## EXERCISE AIM
Give back exactly the lines of the material below that start at the line containing "apply wp_seq with" and end at the line containing "Definition named (s", and no others.

## RAW DATA
****************
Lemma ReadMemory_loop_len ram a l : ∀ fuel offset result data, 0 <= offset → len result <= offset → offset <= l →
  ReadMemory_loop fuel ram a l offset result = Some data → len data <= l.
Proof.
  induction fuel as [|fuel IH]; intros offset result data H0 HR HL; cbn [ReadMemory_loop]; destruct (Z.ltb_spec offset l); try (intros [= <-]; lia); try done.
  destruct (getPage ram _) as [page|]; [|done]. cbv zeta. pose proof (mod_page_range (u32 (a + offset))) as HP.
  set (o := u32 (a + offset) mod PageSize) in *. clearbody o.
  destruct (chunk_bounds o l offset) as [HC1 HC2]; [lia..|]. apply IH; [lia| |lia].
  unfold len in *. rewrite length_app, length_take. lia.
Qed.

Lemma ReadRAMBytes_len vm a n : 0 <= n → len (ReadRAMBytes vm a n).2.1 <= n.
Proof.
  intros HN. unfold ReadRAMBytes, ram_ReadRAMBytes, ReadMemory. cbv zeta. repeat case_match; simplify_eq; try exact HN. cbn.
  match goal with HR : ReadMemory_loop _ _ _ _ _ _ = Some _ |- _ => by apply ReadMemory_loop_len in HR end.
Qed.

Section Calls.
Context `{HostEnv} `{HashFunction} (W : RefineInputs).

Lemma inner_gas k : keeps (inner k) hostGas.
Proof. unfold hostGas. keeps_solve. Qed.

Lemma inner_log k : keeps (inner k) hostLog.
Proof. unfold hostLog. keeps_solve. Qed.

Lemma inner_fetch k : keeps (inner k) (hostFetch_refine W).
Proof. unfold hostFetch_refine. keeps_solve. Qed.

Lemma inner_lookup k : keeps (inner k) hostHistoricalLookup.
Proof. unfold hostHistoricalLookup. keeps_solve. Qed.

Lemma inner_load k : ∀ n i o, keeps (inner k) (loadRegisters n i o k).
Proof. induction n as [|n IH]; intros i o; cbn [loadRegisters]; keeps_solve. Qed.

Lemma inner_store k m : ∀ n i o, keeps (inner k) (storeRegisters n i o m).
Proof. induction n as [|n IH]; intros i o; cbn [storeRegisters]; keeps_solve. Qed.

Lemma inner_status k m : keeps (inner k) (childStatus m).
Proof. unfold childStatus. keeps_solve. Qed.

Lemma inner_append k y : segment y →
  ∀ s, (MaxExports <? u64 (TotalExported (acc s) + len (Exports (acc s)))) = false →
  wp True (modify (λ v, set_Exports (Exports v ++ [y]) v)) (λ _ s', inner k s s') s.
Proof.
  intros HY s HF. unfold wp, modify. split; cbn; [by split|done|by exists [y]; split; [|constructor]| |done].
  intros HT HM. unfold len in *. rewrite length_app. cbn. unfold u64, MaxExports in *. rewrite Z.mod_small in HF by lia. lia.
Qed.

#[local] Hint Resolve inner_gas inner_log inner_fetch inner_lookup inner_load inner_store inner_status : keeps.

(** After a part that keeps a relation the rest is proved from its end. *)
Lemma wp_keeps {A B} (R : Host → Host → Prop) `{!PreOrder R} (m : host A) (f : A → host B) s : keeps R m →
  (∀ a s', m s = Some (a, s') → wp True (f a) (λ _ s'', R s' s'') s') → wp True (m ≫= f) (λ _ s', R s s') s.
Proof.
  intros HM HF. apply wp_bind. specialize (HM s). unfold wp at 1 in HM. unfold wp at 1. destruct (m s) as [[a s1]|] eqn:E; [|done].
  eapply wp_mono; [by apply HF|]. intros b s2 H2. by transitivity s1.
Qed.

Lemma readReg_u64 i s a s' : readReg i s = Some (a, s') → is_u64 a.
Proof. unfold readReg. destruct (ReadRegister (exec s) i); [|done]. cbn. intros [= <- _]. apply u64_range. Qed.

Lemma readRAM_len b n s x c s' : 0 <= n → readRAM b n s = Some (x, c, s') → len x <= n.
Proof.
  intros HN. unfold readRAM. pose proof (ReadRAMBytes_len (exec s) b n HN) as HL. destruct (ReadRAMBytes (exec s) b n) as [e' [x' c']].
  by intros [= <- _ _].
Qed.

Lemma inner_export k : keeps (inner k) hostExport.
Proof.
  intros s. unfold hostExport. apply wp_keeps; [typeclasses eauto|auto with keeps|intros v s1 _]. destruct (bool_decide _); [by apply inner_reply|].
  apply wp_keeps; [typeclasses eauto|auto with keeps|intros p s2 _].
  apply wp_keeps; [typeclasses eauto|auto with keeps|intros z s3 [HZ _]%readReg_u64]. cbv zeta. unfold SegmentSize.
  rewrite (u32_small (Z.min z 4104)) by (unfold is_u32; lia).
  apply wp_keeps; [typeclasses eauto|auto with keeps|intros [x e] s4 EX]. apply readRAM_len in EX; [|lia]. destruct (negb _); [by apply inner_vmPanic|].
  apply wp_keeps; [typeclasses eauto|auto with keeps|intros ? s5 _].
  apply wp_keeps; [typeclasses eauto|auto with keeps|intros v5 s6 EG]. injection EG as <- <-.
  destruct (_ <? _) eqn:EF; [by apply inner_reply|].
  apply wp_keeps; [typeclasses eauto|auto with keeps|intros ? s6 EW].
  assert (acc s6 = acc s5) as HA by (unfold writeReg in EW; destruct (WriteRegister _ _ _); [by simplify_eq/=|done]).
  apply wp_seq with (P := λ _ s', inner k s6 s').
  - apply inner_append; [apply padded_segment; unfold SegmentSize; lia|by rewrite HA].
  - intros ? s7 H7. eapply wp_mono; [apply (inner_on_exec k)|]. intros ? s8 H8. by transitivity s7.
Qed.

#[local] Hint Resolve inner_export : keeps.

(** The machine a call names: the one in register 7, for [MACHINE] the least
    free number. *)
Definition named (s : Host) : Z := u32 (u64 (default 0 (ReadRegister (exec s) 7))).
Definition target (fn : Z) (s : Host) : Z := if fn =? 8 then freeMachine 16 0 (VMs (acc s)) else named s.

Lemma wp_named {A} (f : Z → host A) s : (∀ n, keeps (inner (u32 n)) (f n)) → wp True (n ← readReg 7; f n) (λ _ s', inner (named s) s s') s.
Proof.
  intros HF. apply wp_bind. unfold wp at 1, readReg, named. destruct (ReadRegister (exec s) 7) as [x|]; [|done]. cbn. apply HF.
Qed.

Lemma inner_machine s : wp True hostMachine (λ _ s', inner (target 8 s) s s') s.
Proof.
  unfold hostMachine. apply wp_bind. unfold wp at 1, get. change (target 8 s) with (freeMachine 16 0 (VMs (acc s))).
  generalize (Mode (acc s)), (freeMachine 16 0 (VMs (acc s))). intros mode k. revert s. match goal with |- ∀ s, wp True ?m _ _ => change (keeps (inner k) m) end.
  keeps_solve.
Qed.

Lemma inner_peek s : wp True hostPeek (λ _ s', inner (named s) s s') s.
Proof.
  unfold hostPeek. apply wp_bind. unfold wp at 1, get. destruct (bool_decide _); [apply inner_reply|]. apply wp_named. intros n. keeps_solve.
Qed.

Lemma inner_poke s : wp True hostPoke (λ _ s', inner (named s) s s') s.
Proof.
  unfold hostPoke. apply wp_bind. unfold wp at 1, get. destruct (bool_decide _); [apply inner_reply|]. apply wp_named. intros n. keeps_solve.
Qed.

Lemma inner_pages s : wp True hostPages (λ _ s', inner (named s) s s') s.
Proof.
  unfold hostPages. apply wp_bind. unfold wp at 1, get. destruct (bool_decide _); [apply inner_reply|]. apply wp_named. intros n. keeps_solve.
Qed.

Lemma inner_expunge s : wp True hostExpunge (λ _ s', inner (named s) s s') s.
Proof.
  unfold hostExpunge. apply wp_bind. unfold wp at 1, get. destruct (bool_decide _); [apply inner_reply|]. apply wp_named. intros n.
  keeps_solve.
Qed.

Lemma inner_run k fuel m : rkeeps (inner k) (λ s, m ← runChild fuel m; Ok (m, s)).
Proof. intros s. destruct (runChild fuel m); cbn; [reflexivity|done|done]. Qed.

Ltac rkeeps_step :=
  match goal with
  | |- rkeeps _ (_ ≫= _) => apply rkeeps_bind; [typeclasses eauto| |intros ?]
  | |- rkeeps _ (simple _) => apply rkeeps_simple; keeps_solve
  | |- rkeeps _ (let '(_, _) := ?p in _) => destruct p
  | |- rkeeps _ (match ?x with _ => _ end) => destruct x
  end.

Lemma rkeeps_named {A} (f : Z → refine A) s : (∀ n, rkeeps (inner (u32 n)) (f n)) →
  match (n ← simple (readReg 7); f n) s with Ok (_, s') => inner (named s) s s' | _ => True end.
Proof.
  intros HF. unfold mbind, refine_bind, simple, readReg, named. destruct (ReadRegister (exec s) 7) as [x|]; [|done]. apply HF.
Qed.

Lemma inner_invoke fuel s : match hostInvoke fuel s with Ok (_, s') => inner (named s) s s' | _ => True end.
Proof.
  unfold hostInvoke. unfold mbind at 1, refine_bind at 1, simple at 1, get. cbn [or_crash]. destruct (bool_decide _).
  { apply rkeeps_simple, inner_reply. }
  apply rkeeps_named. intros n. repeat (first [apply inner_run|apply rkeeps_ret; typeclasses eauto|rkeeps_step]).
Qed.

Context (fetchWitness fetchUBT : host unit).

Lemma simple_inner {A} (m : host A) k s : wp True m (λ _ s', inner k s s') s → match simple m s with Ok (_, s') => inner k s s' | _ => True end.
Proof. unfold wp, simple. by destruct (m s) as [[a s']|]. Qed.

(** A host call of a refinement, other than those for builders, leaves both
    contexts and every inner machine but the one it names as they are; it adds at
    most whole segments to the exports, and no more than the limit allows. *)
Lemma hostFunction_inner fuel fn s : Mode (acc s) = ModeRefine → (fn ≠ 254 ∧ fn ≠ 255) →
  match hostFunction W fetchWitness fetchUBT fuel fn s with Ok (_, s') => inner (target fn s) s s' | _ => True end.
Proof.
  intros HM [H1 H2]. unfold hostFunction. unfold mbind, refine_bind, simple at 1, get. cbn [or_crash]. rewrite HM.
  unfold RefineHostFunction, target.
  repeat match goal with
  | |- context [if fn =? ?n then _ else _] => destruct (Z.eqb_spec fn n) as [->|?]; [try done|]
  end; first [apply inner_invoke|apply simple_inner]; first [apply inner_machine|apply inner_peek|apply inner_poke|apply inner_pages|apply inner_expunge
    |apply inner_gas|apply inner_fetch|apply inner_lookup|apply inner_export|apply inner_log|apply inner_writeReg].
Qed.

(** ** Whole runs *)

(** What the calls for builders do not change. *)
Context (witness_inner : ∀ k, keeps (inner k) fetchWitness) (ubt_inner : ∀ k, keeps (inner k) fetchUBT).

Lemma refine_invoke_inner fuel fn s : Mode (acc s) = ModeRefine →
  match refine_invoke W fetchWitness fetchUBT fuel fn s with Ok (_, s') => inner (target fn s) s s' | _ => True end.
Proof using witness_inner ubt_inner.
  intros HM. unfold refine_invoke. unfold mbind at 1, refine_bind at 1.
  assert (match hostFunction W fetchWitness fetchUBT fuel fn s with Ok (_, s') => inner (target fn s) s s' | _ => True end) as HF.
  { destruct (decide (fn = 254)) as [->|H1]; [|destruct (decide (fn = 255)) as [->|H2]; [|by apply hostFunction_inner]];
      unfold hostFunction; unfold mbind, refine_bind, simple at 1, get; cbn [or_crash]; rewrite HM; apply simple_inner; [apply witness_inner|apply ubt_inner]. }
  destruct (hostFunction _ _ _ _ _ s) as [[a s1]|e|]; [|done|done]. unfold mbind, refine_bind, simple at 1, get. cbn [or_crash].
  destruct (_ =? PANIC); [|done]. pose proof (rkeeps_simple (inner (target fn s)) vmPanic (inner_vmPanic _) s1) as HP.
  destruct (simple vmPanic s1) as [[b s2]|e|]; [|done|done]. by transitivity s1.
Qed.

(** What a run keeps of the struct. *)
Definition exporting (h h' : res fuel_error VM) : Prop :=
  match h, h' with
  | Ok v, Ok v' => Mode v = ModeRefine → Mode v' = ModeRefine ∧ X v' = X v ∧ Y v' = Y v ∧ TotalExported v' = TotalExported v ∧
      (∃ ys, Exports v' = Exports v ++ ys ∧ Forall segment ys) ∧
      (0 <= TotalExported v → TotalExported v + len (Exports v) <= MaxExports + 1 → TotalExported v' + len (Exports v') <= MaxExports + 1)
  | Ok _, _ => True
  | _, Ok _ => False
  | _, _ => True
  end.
****************
## OUTPUT
  apply wp_seq with (P := λ _ s', inner k s6 s').
  - apply inner_append; [apply padded_segment; unfold SegmentSize; lia|by rewrite HA].
  - intros ? s7 H7. eapply wp_mono; [apply (inner_on_exec k)|]. intros ? s8 H8. by transitivity s7.
Qed.

#[local] Hint Resolve inner_export : keeps.

(** The machine a call names: the one in register 7, for [MACHINE] the least
    free number. *)
Definition named (s : Host) : Z := u32 (u64 (default 0 (ReadRegister (exec s) 7))).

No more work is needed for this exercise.